09 February 2010

Toxic contamination starts at home....

This is the headline that appeared the Vancouver Sun in 2008 (yes that is the right year).
Yet we really have not had an outcry from the public at large.

But it might be because we don't want to give up our beauty products, our household cleaning supplies and the other items that give us the niceties of life (where would be be if we could not scotch guard the couch?)  And I think about all the goodies I get in my hotel room - it used to be that I would want to take home all the soaps and shampoos offered up but I have now discovered that it is better to leave them untouched and just bring my own - better for my body and better for the planet. (Just think about a hotel with  500 rooms, each room is filled, each guest uses a bar of soap and leaves it behind, the housekeeper picks up and disposes of 500 bars of soap - and that is just one day).

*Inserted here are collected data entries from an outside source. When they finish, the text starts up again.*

(** The body of the loop over [edge_idxs] in [update_substructure_database]. *)
Definition insert_fragment (rd : record_dict) (edge_idxs : list nat) (d : db) : res db :=
  l ← get_substructure (rd_mol rd) edge_idxs;
  match l with
  | None => Ok d
  | Some l =>
      smiles_rdkit_kek ← MolToSmiles (lib_mol l);
      mass ← calculate_exact_mass (lib_mol l);
      els ← get_elements (lib_mol l);
      let row := sub_smi_dict smiles_rdkit_kek mass els l (dumps l) in
      let substructures' := insert_or_ignore_substructure row (substructures d) in
      links ← insert_link (hmdbid (rd_compound rd)) smiles_rdkit_kek (hmdbid_substructures d);
      Ok {| compounds := compounds d;
            substructures := substructures';
            hmdbid_substructures := links |}
  end.

Fixpoint insert_fragments (rd : record_dict) (sgs : list (list nat)) (d : db) : res db :=
  match sgs with
  | [] => Ok d
  | edge_idxs :: rest =>
      d' ← insert_fragment rd edge_idxs d;
      insert_fragments rd rest d'
  end.

Fixpoint insert_all_sgs (rd : record_dict) (all : list (list (list nat))) (d : db) : res db :=
  match all with
  | [] => Ok d
  | sgs :: rest =>
      d' ← insert_fragments rd sgs d;
      insert_all_sgs rd rest d'
  end.

(** [update_substructure_database] over the records that pass
    [filter_records]. *)
Fixpoint update_substructure_database (records : list record_dict) (d : db) : res db :=
  match records with
  | [] => Ok d
  | rd :: rest =>
      let d1 := {| compounds := insert_or_ignore_compound (rd_compound rd) (compounds d);
                   substructures := substructures d;
                   hmdbid_substructures := hmdbid_substructures d |} in
      d2 ← insert_all_sgs rd (get_sgs rd) d1;
      update_substructure_database rest d2
  end.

The study was funded by the US National Institute of Environmental Health Sciences  http://www.niehs.nih.gov/index.cfm and the National Science Foundation http://www.nsf.gov/  The study was done in Cape Cod because the area is known to have a higher than average rate of breast cancer. 120 women volunteered urine samples for a study being done on chemical exposure.

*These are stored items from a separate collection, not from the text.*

Lemma Float64frombits_normal :
  forall neg bexp M,
    2 ^ 52 <= M < 2 ^ 53 ->
    0 < bexp < 2047 ->
    math.Float64frombits neg bexp (Z.land M (2 ^ math.mbits - 1))
    = math.F64finite neg (Z.to_pos M) (bexp - 1075).
Proof.
  intros neg bexp M HM Hb. unfold math.Float64frombits.
  destruct (Z.eqb_spec bexp 0); [lia|].
  change (2 ^ math.ebits - 1) with 2047.
  destruct (Z.eqb_spec bexp 2047); [lia|].
  change (2 ^ math.mbits - 1) with (Z.ones 52).
  rewrite Z.land_ones by lia.
  assert (E : M mod 2 ^ 52 = M - 2 ^ 52).
  { symmetry. apply (Z.mod_unique_pos M (2 ^ 52) 1); lia. }
  rewrite E. unfold math.bias, math.mbits. f_equal; [f_equal|]; lia.
Qed.

Lemma Float64frombits_denormal :
  forall neg M, 0 < M ->
    math.Float64frombits neg 0 M = math.F64finite neg (Z.to_pos M) math.dmin.
Proof.
  intros neg M H. destruct M; try lia. reflexivity.
Qed.

(** A result reported Exact is a float64 with exactly the value of [x]. *)
Lemma Float64_Exact :
  forall x f,
    big.Float64 x = (f, big.Exact) ->
    math.valid f = true /\ represents f x.
Proof.
  intros [neg|neg|neg m ex] f; cbn [big.Float64].
  - intro H; inversion H; subst. split; reflexivity.
  - intro H; inversion H; subst. split; reflexivity.
  - unfold math.emin, math.emax, math.bias, math.mbits.
    destruct (Z.ltb_spec (ex - 1) (1 - 1023)) as [D|D].
    + (* below the normal range *)
      cbn [andb].
      destruct (Z.ltb_spec (52 + 1 - (1 - 1023) + (ex - 1)) 0) as [N|N];
        [cbn [orb]; destruct neg; intro H; discriminate H|].
      cbn [orb].
      destruct (Z.eqb_spec (52 + 1 - (1 - 1023) + (ex - 1)) 0) as [Z0|Z0].
      { cbn [andb].
        destruct (big.sticky m (big.size m - 1) =? 0);
          destruct neg; intro H; discriminate H. }
      cbn [andb].
      destruct (big.round (52 + 1 - (1 - 1023) + (ex - 1)) neg m ex)
        as [r acc] eqn:R.
      destruct r as [s|s|s rm rex];
        try (destruct neg; intro H; discriminate H).
      destruct (Z.gtb_spec (rex - 1) 1023) as [O|O];
        [destruct neg; intro H; discriminate H|].
      destruct (Z.ltb_spec (rex - 1) (1 - 1023)) as [D'|D'].
      * intro H. apply pair_equal_spec in H. destruct H as [Hf Hacc]. subst acc f.
        apply round_Exact in R; [|lia].
        destruct R as (m' & Hr & S1 & S2 & Em). injection Hr as -> -> ->.
        pose proof (size_pos m').
        rewrite topbits_short by lia.
        assert (P : 0 < 2 ^ (52 + 1 - (1 - 1023) + (ex - 1) - big.size m'))
          by (apply Z.pow_pos_nonneg; lia).
        rewrite Float64frombits_denormal by nia.
        split.
        -- cbn [math.valid].
           change (Z.pos (Pos.size ?a)) with (big.size a).
           rewrite size_mul_pow2 by lia.
           cbv [math.mbits math.dmin math.bias math.emax].
           rewrite ?orb_true_iff, ?andb_true_iff, ?Z.eqb_eq, ?Z.leb_le. lia.
        -- apply (represents_finite neg _ _ m ex m'
                    (52 + 1 - (1 - 1023) + (ex - 1) - big.size m')
                    (big.size m - big.size m'));
             [lia | lia | rewrite Z2Pos.id by nia; reflexivity | exact Em
             | cbv [math.dmin math.bias math.mbits]; lia].
      * intro H. apply pair_equal_spec in H. destruct H as [Hf Hacc]. subst acc f.
        apply round_Exact in R; [|lia].
        destruct R as (m' & Hr & S1 & S2 & Em). injection Hr as -> -> ->.
        lia.
    + (* the normal range *)
      cbn [andb].
      destruct (big.round (52 + 1) neg m ex) as [r acc] eqn:R.
      destruct r as [s|s|s rm rex];
        try (destruct neg; intro H; discriminate H).
      destruct (Z.gtb_spec (rex - 1) 1023) as [O|O];
        [destruct neg; intro H; discriminate H|].
      destruct (Z.ltb_spec (rex - 1) (1 - 1023)) as [D'|D'].
      * intro H. apply pair_equal_spec in H. destruct H as [Hf Hacc]. subst acc f.
        apply round_Exact in R; [|lia].
        destruct R as (m' & Hr & S1 & S2 & Em). injection Hr as -> -> ->.
        lia.
      * intro H. apply pair_equal_spec in H. destruct H as [Hf Hacc]. subst acc f.
        apply round_Exact in R; [|lia].
        destruct R as (m' & Hr & S1 & S2 & Em). injection Hr as -> -> ->.
        pose proof (size_pos m').
        change (2 ^ 52 - 1) with (2 ^ math.mbits - 1).
        rewrite topbits_short by lia.
        assert (P : 0 < 2 ^ (52 + 1 - big.size m'))
          by (apply Z.pow_pos_nonneg; lia).
        assert (SZ : big.size (Z.to_pos (Z.pos m' * 2 ^ (52 + 1 - big.size m')))
                     = 53).
        { rewrite size_mul_pow2 by lia. lia. }
        pose proof (size_bounds (Z.to_pos (Z.pos m' * 2 ^ (52 + 1 - big.size m'))))
          as B.
        rewrite SZ, Z2Pos.id in B by nia.
        rewrite Float64frombits_normal by (try exact B; lia).
        split.
        -- cbn [math.valid].
           change (Z.pos (Pos.size ?a)) with (big.size a).
           rewrite SZ.
           cbv [math.mbits math.dmin math.bias math.emax].
           rewrite ?orb_true_iff, ?andb_true_iff, ?Z.eqb_eq, ?Z.leb_le. lia.
        -- apply (represents_finite neg _ _ m ex m'
                    (52 + 1 - big.size m') (big.size m - big.size m'));
             [lia | lia | rewrite Z2Pos.id by nia; reflexivity | exact Em
             | lia].
Qed.

Lemma valid_finite :
  forall s m e,
    math.valid (math.F64finite s m e) = true ->
    (big.size m = 53 /\ -1074 <= e <= 971) \/ (big.size m <= 52 /\ e = -1074).
Proof.
  intros s m e. cbn [math.valid].
  change (Z.pos (Pos.size m)) with (big.size m).
  cbv [math.mbits math.dmin math.bias math.emax].
  rewrite ?orb_true_iff, ?andb_true_iff, ?Z.eqb_eq, ?Z.leb_le. lia.
Qed.

(** Equal values have their leading bits at the same binary position. *)
Lemma represents_leading_bit :
  forall s m e s' mant exp,
    represents (math.F64finite s m e) (big.Ffinite s' mant exp) ->
    big.size m + e = exp.
Proof.
  intros s m e s' mant exp [_ E]. cbv zeta in E.
  apply size_scaled_eq in E; lia.
Qed.

Lemma represents_multiple :
  forall s m e s' mant exp,
    represents (math.F64finite s m e) (big.Ffinite s' mant exp) ->
    exp - big.size mant <= e ->
    Z.pos mant = Z.pos m * 2 ^ (e - (exp - big.size mant)).
Proof.
  intros s m e s' mant exp [_ E] L. cbv zeta in E.
  rewrite Z.min_r in E by lia.
  rewrite Z.sub_diag, Z.pow_0_r, Z.mul_1_r in E. symmetry. exact E.
Qed.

At first, when told of the results, they thought it was due to chemical spills, waste dumping or secret military experiments.

However it seems that most of their exposure came from normal stuff: harmless looking plastics, flame-retardant clothing, beauty products and household cleaners.  If you spend a lot of time home or indoors you have to worry about indoor pollution.

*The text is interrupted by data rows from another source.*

(** C7.  For a name that is not registered, [set_backend] raises
    [InvalidBackendError] at once, whatever [dynamic] is, and the whole
    process state (stack, namespaces, tracked payloads) is as before. *)
Theorem set_backend_unregistered st name dynamic :
  is_local st = false ->
  name ∉ PyDict.keys _backend_dict ->
  set_backend (BName name) dynamic st = (Raise InvalidBackendError, st).
Proof.
  intros Hloc Hname. unfold set_backend.
  rewrite prevent_access_locally_global by done.
  unfold bind at 1, set_backend_export, bind at 1, check_false.
  assert (Hmem : PyDict.mem name _backend_dict = false).
  { apply mem_false. by apply get_keys_None. }
  by rewrite Hmem.
Qed.


Lemma set_backends_spec calls : forall st st1,
  is_local st = false ->
  set_backends calls st = (Ret tt, st1) ->
  exists mods,
    Forall2 (fun c m => resolves (sys_modules st) (BName (fst c)) m) calls mods /\
    backend_stack st1 = backend_stack st ++ mods /\
    is_local st1 = false /\ sys_modules st1 = sys_modules st /\
    implicit_backend st1 = implicit_backend st.
Proof.
  induction calls as [|[name dynamic] calls IH]; intros st st1 Hloc Hrun.
  - injection Hrun as <-. exists []. by rewrite app_nil_r.
  - unfold set_backends in Hrun. simpl in Hrun. unfold bind at 1 in Hrun.
    destruct (set_backend (BName name) dynamic st) as [[[]|e|] st0] eqn:Hset; [|done..].
    destruct (set_backend_returns_inv _ _ _ _ Hset) as [_ Hlock].
    pose proof (set_backend_spec (BName name) dynamic st Hloc Hlock) as Hspec.
    apply (post_intro _ _ _ _ _ Hset) in Hspec.
    destruct Hspec as [(Hl0 & Hsm0 & Himp0 & _) (m & Hres & Hstack)].
    destruct (IH st0 st1 Hl0 Hrun) as (mods & Hall & Hstack1 & Hl1 & Hsm1 & Himp1).
    exists (m :: mods). split; [|split; [|split; [done|split; congruence]]].
    + constructor; [done|]. by rewrite <- Hsm0.
    + by rewrite Hstack1, Hstack, <- app_assoc.
Qed.

Lemma unset_backends_spec stack : forall st,
  is_local st = false -> backend_stack st = stack ->
  exists st', unset_backends (length stack) st = (Ret (map Some (rev stack)), st') /\
              backend_stack st' = [] /\ is_local st' = false /\
              sys_modules st' = sys_modules st /\
              implicit_backend st' = implicit_backend st.
Proof.
  induction stack as [|b stack IH] using rev_ind; intros st Hloc Hstack.
  - by exists st.
  - rewrite length_app, Nat.add_comm, rev_app_distr. simpl.
    destruct (unset_backend_body_some (same_env st (lock_held st)) stack b st)
      as (st1 & Hun & Hstack1 & Hl1 & Hsm1 & Himp1 & _);
      [apply same_env_closed | apply same_env_stack_closed | by apply same_env_refl | done |].
    destruct (IH st1 Hl1 Hstack1) as (st' & Hrun & Hstack' & Hl' & Hsm' & Himp').
    exists st'. split; [|split; [done|split; [done|split; congruence]]].
    unfold bind at 1, unset_backend. rewrite prevent_access_locally_global by done.
    rewrite Hun. unfold bind at 1. by rewrite Hrun.
Qed.

(** With an empty stack and no argument, [current_backend] imports the
    module registered for the implicit backend. *)
Lemma current_backend_default st path r :
  is_local st = false -> backend_stack st = [] ->
  PyDict.get (implicit_backend st) _backend_dict = Some path ->
  sys_modules st !! path = Some r ->
  current_backend [] [] st = (Ret r, st).
Proof.
  intros Hloc Hstack Hpath Hr.
  unfold current_backend, bind, gets, ret. cbn -[PyDict.get].
  rewrite Hloc, Hstack. cbn -[PyDict.get]. rewrite Hpath.
  unfold import_module. by rewrite Hr.
Qed.

(** C1.  After calls of [set_backend] with the names [n1 .. nk] that all
    returned, starting from an empty stack, [k] calls of [unset_backend]
    return the modules of [nk], ..., [n1] in that order; the stack is then
    empty and [current_backend()] imports the module of the implicit
    default backend, which the calls did not change. *)
Theorem stack_lifo calls st0 st1 :
  is_local st0 = false ->
  backend_stack st0 = [] ->
  set_backends calls st0 = (Ret tt, st1) ->
  exists mods st2,
    Forall2 (fun c m => resolves (sys_modules st0) (BName (fst c)) m) calls mods /\
    unset_backends (length calls) st1 = (Ret (map Some (rev mods)), st2) /\
    backend_stack st2 = [] /\
    forall path r,
      PyDict.get (implicit_backend st0) _backend_dict = Some path ->
      sys_modules st0 !! path = Some r ->
      current_backend [] [] st2 = (Ret r, st2).
Proof.
  intros Hloc Hstack Hrun.
  destruct (set_backends_spec calls st0 st1 Hloc Hrun)
    as (mods & Hall & Hstack1 & Hl1 & Hsm1 & Himp1).
  rewrite Hstack in Hstack1. simpl in Hstack1.
  destruct (unset_backends_spec mods st1 Hl1 Hstack1)
    as (st2 & Hun & Hstack2 & Hl2 & Hsm2 & Himp2).
  exists mods, st2. split; [done|]. split.
  { by rewrite (Forall2_length _ _ _ Hall). }
  split; [done|]. intros path r Hpath Hr.
  apply (current_backend_default st2 path r); [done | done | congruence | congruence].
Qed.

(** What [current_backend] does under an empty stack when inference finds a
    backend, and when it finds none. *)
Lemma current_backend_inferred st args kwargs b :
  is_local st = false -> backend_stack st = [] ->
  (_determine_backend_from_args (PList (args ++ map snd kwargs)) st).1 = Ret (Some b) ->
  current_backend args kwargs st =
    (Ret b, set_implicit_backend (o_backend_str (obj b st)) st).
Proof.
  intros Hloc Hstack Hinf.
  pose proof (determine_backend_from_args_state (PList (args ++ map snd kwargs)) st) as Hst.
  unfold current_backend. unfold bind at 1, gets at 1. rewrite Hloc.
  unfold bind at 1, gets at 1. rewrite Hstack. cbn [last]. unfold bind at 1.
  destruct (_determine_backend_from_args (PList (args ++ map snd kwargs)) st) as [o st1].
  simpl in Hinf, Hst. by subst.
Qed.

Lemma current_backend_not_inferred st args kwargs path r :
  is_local st = false -> backend_stack st = [] ->
  (_determine_backend_from_args (PList (args ++ map snd kwargs)) st).1 = Ret None ->
  PyDict.get (implicit_backend st) _backend_dict = Some path ->
  sys_modules st !! path = Some r ->
  current_backend args kwargs st = (Ret r, st).
Proof.
  intros Hloc Hstack Hinf Hpath Hr.
  pose proof (determine_backend_from_args_state (PList (args ++ map snd kwargs)) st) as Hst.
  unfold current_backend. unfold bind at 1, gets at 1. rewrite Hloc.
  unfold bind at 1, gets at 1. rewrite Hstack. cbn [last]. unfold bind at 1.
  destruct (_determine_backend_from_args (PList (args ++ map snd kwargs)) st) as [o st1].
  simpl in Hinf, Hst. subst. unfold bind, gets. rewrite Hpath.
  unfold import_module. by rewrite Hr.
Qed.

Lemma current_backend_top st args kwargs stack m :
  is_local st = false -> backend_stack st = stack ++ [m] ->
  current_backend args kwargs st = (Ret m, st).
Proof.
  intros Hloc Hstack. unfold current_backend, bind, gets.
  by rewrite Hloc, Hstack, last_snoc.
Qed.

(** A native array whose class lives in a module of [_array_types] is
    recognised as an array of the backend registered for that module. *)
Lemma determine_native_array st cm path r :
  PyDict.get cm _array_types = Some path ->
  sys_modules st !! path = Some r ->
  _determine_backend_from_args (PList [PObj cm]) st = (Ret (Some r), st).
Proof.
  intros Hcm Hr. simpl. unfold bind at 1, backend_of_class_module. rewrite Hcm.
  unfold bind at 1, import_module. by rewrite Hr.
Qed.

What to be on the look out for:

Phthalates (common plastic ingredients); bisphenol A (BPA) in plastic bottles; anthracenes (from paving materials and diesel); solvents (paints, varnishes, some ink): flame retardants from upholstered furniture; parabens (an anti-microbial agent common in cosmetics).

***
Another headline "Boy died from spraying too much deodorant". 12 year old Daniel Hurley used too much deodorant spray in a confined space and ended up dead. Dr. Andrew Hitchcock, the consultant pathologist who carried out the study stated that "What we have in this case is someone who may well have had a cardiac abnormality in the presence of solvent. There is a very reasonable assumption that the passive inhalation of the solvent almost certainly led to his death."  He also felt that Unilever, the manufacture of Lynx, give enough warnings on its cans that excessive amounts were not to be used in confined spaces.

http://www.dailymail.co.uk/news/article-1087772/Boy-12-collapsed-died-using-Lynx-deodorant.html

http://www.natural-skincare-authority.com/index.html  I googled the term Lynx (since I think it is a UK product but then I don't buy male products at all so I really don't know) and the link above came up with some pretty harsh comments about this line from Unilever.